V For Paranoia
As Denver Guy noted in a comment yesterday, there are those who claim the new ABC show V--where aliens come to Earth and promise wonderful things but secretly bring doom--is a metaphor for Obama. For the left it's an accusation, for the right it's a celebration. I think they're all stretching things. A charismatic leader pulling the wool over the eyes of the public eyes is a common plot. To name one example--the original 1983 miniseries named V.
But that's not good enough for Jonathan Chait. As he writes in The New Republic:
But that's not good enough for Jonathan Chait. As he writes in The New Republic:
The lead character is skeptical--what proof do you have she asks, besides some scary thing “you read on the internet.” But the seemingly hysterical message from the internet is true! The charismatic new leader is masking her true identity! The death panels are real! Etc., etc. This is not just a right-wing worldview but the worldview of the paranoid Tea Party movement.
So it's not enough Chait forces his interpretation on a TV show, he's got to call any protest that dares oppose higher taxes and more spending "paranoid."
Of course the rumors are true! There's no series if they aren't! Look at X-Files. Every week another paranoid fantasy turned out to be real. It's called drama. If aliens came to Earth and made everything great, no one would watch--except Chait, who'd approve of such a helpful metaphor for the Obama administration.
Chait goes on:
I’m really not sure how this made it onto network television. [Maybe because ABC saw it was a fun show and so far they've been proved right--the ratings are excellent. If they ultimately fail, it won't be because of the concept.] Maybe the calculation is that Glenn Beck will start urging his viewers to watch and a ratings bonanza will ensue. (I don’t expect scientists will be the scapegoats in the new series, as the original “V” alien campaign to tar scientists as a fifth column sits uncomfortably close to the current right-wing view that the world’s leading scientific organizations are conspiring to suppress evidence that global warming is a hoax.)
Let's look at this claim for a second. The whole show is a metaphor for the (correct) paranoia of the right, opposing the aliens' plans for "universal health care" and world peace by citing specific and accurate arguments made on the internet. So--according to Chait--V tracks closely with what the nutty right is saying. So what's his explanation for why they're refusing to make scientists the enemy this time? Because that would track too closely with what the nutty right is saying.
PS The New York Times also hated the show. You can't please everyone.
Here's part of the review:
The most talked-about performance will be that of Morena Baccarin (the courtesan Inara on “Firefly”) as the highly attractive alien leader, Anna. (No, no one asks why an alien who had never encountered humans before would be named Anna.)
So these reptilians come to Earth and choose to look like attractive humans, but changing their names when they get here is too hard a concept for The New York Times to understand.
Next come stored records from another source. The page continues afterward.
Lemma lxor_cancel_r a b c : Z.lxor b a = Z.lxor c a → b = c.
Proof. rewrite !(Z.lxor_comm _ a). apply lxor_cancel_l. Qed.

Lemma lxor_mod_256 x y : (Z.lxor (x * 256) y mod 256 = y mod 256)%Z.
Proof.
  change 256%Z with (2 ^ 8)%Z. rewrite <-!Z.land_ones by lia.
  apply Z.bits_inj'. intros i Hi. rewrite !Z.land_spec, Z.lxor_spec.
  destruct (decide (i < 8)%Z).
  - by rewrite Z.mul_pow2_bits_low by lia.
  - by rewrite Z.ones_spec_high, !andb_false_r by lia.
Qed.

Lemma crc_byte_eq c b :
  is_u16 c → is_byte b →
  crc_byte c b = Z.lxor ((c mod 256) * 256)%Z (tbl (Z.lxor (Z.shiftr c 8) b)).
Proof.
  intros Hc Hb. pose proof (crc16_step_ref c b Hc Hb) as H.
  rewrite crc16_step_eq in H by done. by simplify_eq.
Qed.

(** Two registers meet after a byte only through the same table row. *)
Lemma crc_byte_row c1 c2 b1 b2 :
  is_u16 c1 → is_u16 c2 → is_byte b1 → is_byte b2 →
  crc_byte c1 b1 = crc_byte c2 b2 →
  Z.lxor (Z.shiftr c1 8) b1 = Z.lxor (Z.shiftr c2 8) b2 ∧ (c1 mod 256 = c2 mod 256)%Z.
Proof.
  intros H1 H2 Hb1 Hb2 Heq. rewrite !crc_byte_eq in Heq by done.
  assert (Z.lxor (Z.shiftr c1 8) b1 = Z.lxor (Z.shiftr c2 8) b2) as Hrow.
  { apply tbl_low_inj; [apply byte_lxor; auto using u16_hi_byte..|].
    apply (f_equal (λ v, v mod 256)%Z) in Heq. by rewrite !lxor_mod_256 in Heq. }
  split; [done|]. rewrite Hrow in Heq. apply lxor_cancel_r in Heq. lia.
Qed.

Lemma crc_byte_inj_byte c b1 b2 :
  is_u16 c → is_byte b1 → is_byte b2 → crc_byte c b1 = crc_byte c b2 → b1 = b2.
Proof.
  intros Hc H1 H2 Heq. apply crc_byte_row in Heq as [Hr _]; [|done..].
  by apply lxor_cancel_l in Hr.
Qed.

Lemma crc_byte_inj_reg c1 c2 b :
  is_u16 c1 → is_u16 c2 → is_byte b → crc_byte c1 b = crc_byte c2 b → c1 = c2.
Proof.
  intros H1 H2 Hb Heq. apply crc_byte_row in Heq as [Hr Hm]; [|done..].
  apply lxor_cancel_r in Hr. rewrite !Z.shiftr_div_pow2 in Hr by lia.
  change (2 ^ 8)%Z with 256%Z in Hr.
  rewrite (Z.div_mod c1 256), (Z.div_mod c2 256) by lia. lia.
Qed.

Lemma foldl_crc_inj bs c1 c2 :
  is_u16 c1 → is_u16 c2 → bytes_ok bs →
  foldl crc_byte c1 bs = foldl crc_byte c2 bs → c1 = c2.
Proof.
  intros H1 H2 Hbs. revert c1 c2 H1 H2.
  induction Hbs as [|b bs Hb _ IH]; intros c1 c2 H1 H2 Heq; [done|].
  apply IH in Heq; [|apply crc_byte_u16..]. by apply crc_byte_inj_reg in Heq.
Qed.

Lemma crc_detects_byte pre b1 b2 suf :
  bytes_ok pre → bytes_ok suf → is_byte b1 → is_byte b2 → b1 ≠ b2 →
  crc_bytes (pre ++ b1 :: suf) ≠ crc_bytes (pre ++ b2 :: suf).
Proof.
  intros Hp Hs H1 H2 Hne Heq. unfold crc_bytes in Heq. rewrite !foldl_app in Heq. simpl in Heq.
  apply foldl_crc_inj in Heq; [|apply crc_byte_u16..|done].
  apply crc_byte_inj_byte in Heq; [done| |done..]. apply crc_bytes_u16.
Qed.

Lemma checksum_detects_byte pre b1 b2 suf :
  is_byte b1 → is_byte b2 → b1 ≠ b2 →
  checksum_bytes (pre ++ b1 :: suf) ≠ checksum_bytes (pre ++ b2 :: suf).
Proof.
  unfold checksum_bytes, u8, is_byte. intros H1 H2 Hne Heq.
  rewrite !sum_bytes_app in Heq. simpl in Heq.
  set (s := (sum_bytes pre + sum_bytes suf)%Z) in *.
  assert ((- (sum_bytes pre + (b1 + sum_bytes suf)) - - (sum_bytes pre + (b2 + sum_bytes suf))) mod 256 = 0)%Z as Hz.
  { rewrite Zminus_mod, Heq, Z.sub_diag. done. }
  apply Z.mod_divide in Hz; [|lia]. destruct Hz as [k Hk]. lia.
Qed.

(** The initial register is the augmented form's 0xFFFF after sixteen zero
    bits, as osdp_crc.h says. *)
Example crc16_init_augmented : crc_byte (crc_byte 0xFFFF 0) 0 = OSDP_CRC16_INIT.
Proof. vm_compute. reflexivity. Qed.

(** ** Properties *)

(** C29: CRC.  The table-driven [osdp_crc16_update] computes the bit-serial
    register of Annex C (polynomial 0x1021) from any starting register, stays
    inside 16 bits, and may be fed a buffer in two pieces cut anywhere. *)
Theorem crc16_is_annex_c_register c m k len :
  is_u16 c → bytes_ok m → k ≤ len ≤ length m →
  ∃ r1 r, osdp_crc16_update c (Ptr m) k = Some r1 ∧ osdp_crc16_update c (Ptr m) len = Some r ∧
    r = foldl crc_byte c (take len m) ∧ is_u16 r ∧
    osdp_crc16_update r1 (Ptr (drop k m)) (len - k) = Some r.
Proof.
  intros Hc Hm [Hk Hl]. exists (foldl crc_byte c (take k m)), (foldl crc_byte c (take len m)).
  split_and!; [| |done| |].
  - apply osdp_crc16_update_ref; [done|by apply Forall_take|lia].
  - apply osdp_crc16_update_ref; [done|by apply Forall_take|lia].
  - by apply foldl_crc_u16.
  - rewrite osdp_crc16_update_ref; [|by apply foldl_crc_u16|by apply Forall_take, Forall_drop|solve_len].
    rewrite <-foldl_app, take_take_drop. by replace (k + (len - k)) with len by lia.
Qed.

(** Checksum.  [osdp_checksum] makes the byte sum of the message and its
    check byte a multiple of 256. *)
Theorem checksum_balances_sum m len :
  bytes_ok m → len ≤ length m →
  ∃ k, osdp_checksum (Ptr m) len = Some k ∧ is_byte k ∧ ((sum_bytes (take len m) + k) mod 256 = 0)%Z.
Proof.
  intros Hm Hl. eexists. split; [by apply osdp_checksum_bytes; [apply Forall_take|]|].
  split; [apply u8_byte|]. unfold checksum_bytes, u8. rewrite Z.add_mod_idemp_r by lia.
  by rewrite Z.add_opp_diag_r.
Qed.

(** Error detection.  Changing any one covered byte changes both the CRC and
    the checksum of a buffer. *)
Theorem integrity_detects_byte_error m len i x b :
  bytes_ok m → len ≤ length m → i < len → is_byte b → m !! i = Some x → b ≠ x →
  ∃ c1 c2 k1 k2,
    osdp_crc16 (Ptr m) len = Some c1 ∧ osdp_crc16 (Ptr (<[i:=b]> m)) len = Some c2 ∧ c1 ≠ c2 ∧
    osdp_checksum (Ptr m) len = Some k1 ∧ osdp_checksum (Ptr (<[i:=b]> m)) len = Some k2 ∧ k1 ≠ k2.
Proof.
  intros Hm Hl Hi Hb Hx Hne. pose proof (Forall_lookup_1 _ _ _ _ Hm Hx) as Hxb.
  assert (bytes_ok (<[i:=b]> m)) as Hm2 by (by apply Forall_insert).
  assert (take len m !! i = Some x) as Hti by (by rewrite lookup_take_lt).
  assert (take len m = take i (take len m) ++ x :: drop (S i) (take len m)) as E1
    by (symmetry; by apply take_drop_middle).
  assert (take len (<[i:=b]> m) = take i (take len m) ++ b :: drop (S i) (take len m)) as E2.
  { rewrite take_insert_lt by done. rewrite insert_take_drop; [done|solve_len]. }
  exists (crc_bytes (take len m)), (crc_bytes (take len (<[i:=b]> m))).
  exists (checksum_bytes (take len m)), (checksum_bytes (take len (<[i:=b]> m))).
  assert (bytes_ok (take len m)) as Ht by (by apply Forall_take).
  split_and!.
  - by apply osdp_crc16_bytes.
  - apply osdp_crc16_bytes; [by apply Forall_take|by rewrite length_insert].
  - rewrite E1, E2. apply crc_detects_byte; [by apply Forall_take|by apply Forall_drop|done..].
  - by apply osdp_checksum_bytes.
  - apply osdp_checksum_bytes; [by apply Forall_take|by rewrite length_insert].
  - rewrite E1, E2. apply checksum_detects_byte; done.
Qed.

(** ** Witnesses *)

(** The ASCII digits 1 to 9. *)
Definition ex_digits : list Z := [49; 50; 51; 52; 53; 54; 55; 56; 57]%Z.

Lemma crc16_is_annex_c_register_witness :
  osdp_crc16 (Ptr ex_digits) 9 = Some 0xE5CC%Z ∧
  ∃ r1 r, osdp_crc16_update OSDP_CRC16_INIT (Ptr ex_digits) 4 = Some r1 ∧
    osdp_crc16_update OSDP_CRC16_INIT (Ptr ex_digits) 9 = Some r ∧
    r = foldl crc_byte OSDP_CRC16_INIT (take 9 ex_digits) ∧ is_u16 r ∧
    osdp_crc16_update r1 (Ptr (drop 4 ex_digits)) (9 - 4) = Some r.
Proof. split; [reflexivity|]. apply crc16_is_annex_c_register; vm_decide. Defined.

Lemma checksum_balances_sum_witness :
  ∃ k, osdp_checksum (Ptr ex_digits) 9 = Some k ∧ is_byte k ∧
    ((sum_bytes (take 9 ex_digits) + k) mod 256 = 0)%Z.
Proof. apply checksum_balances_sum; vm_decide. Defined.

Lemma integrity_detects_byte_error_witness :
  ∃ c1 c2 k1 k2,
    osdp_crc16 (Ptr ex_digits) 9 = Some c1 ∧ osdp_crc16 (Ptr (<[3:=60%Z]> ex_digits)) 9 = Some c2 ∧
    c1 ≠ c2 ∧
    osdp_checksum (Ptr ex_digits) 9 = Some k1 ∧
    osdp_checksum (Ptr (<[3:=60%Z]> ex_digits)) 9 = Some k2 ∧ k1 ≠ k2.
Proof. apply (integrity_detects_byte_error ex_digits 9 3 52 60); vm_decide. Defined.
Hey, maybe the whole show is a metaphor for Ellis Island.
3 Comments:
Vague references to current events can help TV shows. I recall Star trek Deep Space 9 took on some of the language from current events- At times the the poor recovering Bajorans (??) were stand-ins for Jews, Palestinians, and one in which they denied settlement on their to group of another wandering persecuted race, they were stand-ins for America pre-WWII I guess. The point being that domestic controversy can drive discussion and interest and the defense is the (truthful) claim that the show is about outer space not modern Middle Eastern politics.
V sounds like a fun show but I'll skip it if it gets set up as a parable modern political events
Science fiction is regularly used to comment on today's world. This often leads to the worst episodes (though watching space hippies and space racists on the original Star Trek can be amusing, I guess).
I remember the anti-drug episode on The Next Generation, back when the "Say No" campaign was at its height. That was one of the shows that convinced me to stop watching.
The Deep Space 9 thing sounds terrible. I'm not saying commenting on issues has to be bad--there was a time when Battlestar Galactica was doing it in interesting ways. But being too on the nose just makes you look silly.
The original V was sort of a version of a fascist takeover, of which there's been plenty of fiction. If people want to read it today as a metaphor for Obama, that's their business, but what you've got in essence is an sf/action series where an underground tries to defeat aliens--sounds like fun to me.
Maybe it is impossible for popular shows not to be cited as commentary about current events. I bet Heroes wishes it was cited as commentary on anything. A few years back, wasn't "24" trumpeted/decried (depending on who spoke) for influencing public policy with respect to terrorism?
I don't think V or 24 or 30 Rock or any really good shows are intentionally designed to influence public opinion. Much the reverse, I think they are popular because they make some attempt to cater to public opinion.